Last-ditch talks between Argentina and the US hedge funds it has branded "vultures" failed to reach agreement Wednesday, effectively pushing the country into default, AFP reports.
Last-ditch talks between Argentina and the US hedge funds it has branded "vultures" failed to reach agreement Wednesday, effectively pushing the country into default, AFP reports.
Ratings agency Standard and Poor's had already placed Argentina in "selective default" when Economy Minister Axel Kicillof emerged from the New York talks to confirm that no deal had been reached.
This left it inevitable that Latin America's third largest economy would be unable to meet its repayment obligations by midnight, placing the country in default for second time in 13 years.
"Unfortunately, no agreement was reached and the Republic of Argentina will imminently be in default," said Daniel Pollack, the lawyer appointed by a US court to oversee the talks.
Argentine press reports suggested that an alternative solution whereby a coalition of Argentine private banks buy some of the outstanding debt was being prepared, but until that comes about the country is technically in default.
Kicillof complained that the creditors, US hedge funds that bought defaulted Argentine debt at knockdown rates, then went to court to demand full payment, had refused to compromise.
"They were trying to impose on us something illegal," he declared, confirming that he was heading back to Buenos Aires without a deal.
Kicillof slammed S&P's downgrade, arguing that Argentina could not be regarded as being in default since the money for the repayment was in a US bank account ready to be paid but frozen by court order.
"That money is there. Obviously, if there were a default, the money would not be there," he stressed, blaming a ruling by US District Judge Thomas Griesa that has prevented its transfer.
"Argentina paid. It has money. It is going to continue to pay. The one who is responsible for this situation is Judge Griesa," he said.
"We are going to pay those who hold bonds that have been defaulted on, but on reasonable terms, not on terms that amount to extorsion, created under pressure, under a threat," he said.
Wednesday marked the deadline for Argentina to make a $539 million payment on debt it had restructured with cooperative "exchange creditors" after its previous 2001 default.
Argentina had deposited the sum -- for payment to those bond holders who had accepted a write-down in deals reached in 2005 and 2010 -- in a bank account when it was due at the end of June.
But Griesa blocked the bank from forwarding the payment unless Argentina also paid two US hedge funds -- the "holdout creditors" -- the full value of their bonds, $1.3 billion, at the same time.
Argentina and these funds -- NML Capital and Aurelius Capital Management -- have spent the last two days locked in talks in New York with a US court-appointed mediator to try a set a deal.
"What we offered them in terms of profit was 300 percent. It was not accepted, because they want more, and they want it now," Kicillof said, insisting the funds were being unreasonably greedy.
"Default is not a mere 'technical' condition, but rather a real and painful event that will hurt real people," Pollack warned, while not assigning blame for the failure of the talks.
There was no immediate reaction from the hedge funds.
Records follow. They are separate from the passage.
(** findIndex answers -1 exactly when it compares every element and none matches. *)
Lemma findIndex_None (qs : list value) (id : Z) (n : nat) :
  findIndex qs id n = Ret None <->
  Forall (fun q => id_matches q id = Ret false) qs.
Proof.
  revert n. induction qs as [|q rest IH]; intros n.
  - split; [constructor | reflexivity].
  - rewrite findIndex_cons. split.
    + intros H. destruct (id_matches_final q id) as [E|[E|[[|] E]]];
        rewrite E in H; simpl in H; try discriminate H.
      constructor; [exact E | now apply (IH (S n))].
    + intros H. inversion H as [|? ? Hq Hrest]; subst.
      rewrite Hq. simpl. now apply IH.
Qed.

Lemma is_json_with_prop (d : value) (k : string) (x : value) :
  is_json d = true -> is_json x = true -> is_json (with_prop d k x) = true.
Proof.
  intros Hd Hx. destruct d; try exact Hd. simpl in *.
  now apply is_json_assign.
Qed.

Lemma is_json_questions (d : value) (qs : list value) :
  is_json d = true -> get_prop d "questions" = Ret (VArr qs) ->
  forallb is_json qs = true.
Proof.
  intros Hd Hqs. destruct (get_prop_array_inv _ _ _ Hqs) as (o & -> & Ho).
  simpl in Hd. destruct (lookup_key_json o "questions" Hd) as [E|E];
    rewrite Ho in E; [discriminate E | exact E].
Qed.

(** Writing back a Collection of JSON values with one question replaced
    stores exactly that Collection. *)
Lemma jsonify_replace (d : value) (qs : list value) (i : nat) (q : value) :
  is_json d = true -> get_prop d "questions" = Ret (VArr qs) ->
  is_json q = true ->
  jsonify (with_prop d "questions" (VArr (<[i := q]> qs))) =
    with_prop d "questions" (VArr (<[i := q]> qs)).
Proof.
  intros Hd Hqs Hq. apply jsonify_json, is_json_with_prop; [assumption|].
  simpl. apply is_json_insert; [|assumption].
  now apply (is_json_questions d).
Qed.

Lemma likes_at_replace (d : value) (qs : list value) (i : nat)
    (o : list (string * value)) :
  get_prop d "questions" = Ret (VArr qs) -> (i < length qs)%nat ->
  likes_at (with_prop d "questions" (VArr (<[i := VObj o]> qs))) i =
    lookup_key o "likes".
Proof.
  intros Hqs Hi. destruct (get_prop_array_inv _ _ _ Hqs) as (od & -> & Ho).
  unfold likes_at, with_prop. rewrite lookup_assign_eq.
  now rewrite list_lookup_insert_eq.
Qed.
S&P's designation of "selective default" acknowledges that Argentina is current on payments to some creditors and is probably able to make some payments on the debt it has defaulted.
It also said it could remove the default label once the country makes the payment on the restructured bonds.
Pollack said there had been a "frank exchange of views and concerns."
Catch-22
Griesa's ruling has trapped Argentina in a Catch-22.
Buenos Aires says paying the holdouts, which it calls "vulture funds," could expose it to claims for up to $100 billion from creditors who had previously agreed to take a 70-percent haircut.
If Argentina pays the hedge funds in full, as Griesa has ruled, the 2005 and 2010 debt restructuring deals -- in which creditors accepted a 70-percent write-down -- could fall apart.
The 92 percent of creditors who agreed to take a haircut could launch claims for equal treatment under what is called a Rights Upon Future Offers, or RUFO, clause.
The RUFO clause expires at the end of the year, leaving Argentina scrambling to find a way to placate the holdouts until then.
Analysts have warned a default would deepen the economic malaise gripping Argentina, exacerbating its already troubling inflation -- prices rose 15 percent in the first half of the year -- and perhaps forcing another devaluation of the peso, already devalued 20 percent in January.
A default would also likely prolong Argentina's isolation from global capital markets, which it has been locked out of since halting payments on its more than $100 billion in foreign debt in 2001.
That default, the largest in history at the time, plunged Argentina into an economic and social crisis that it is still battling to overcome.
The global consequences of a new default would however be far smaller than in 2001, analysts say, as Argentina has since been isolated from world financial markets.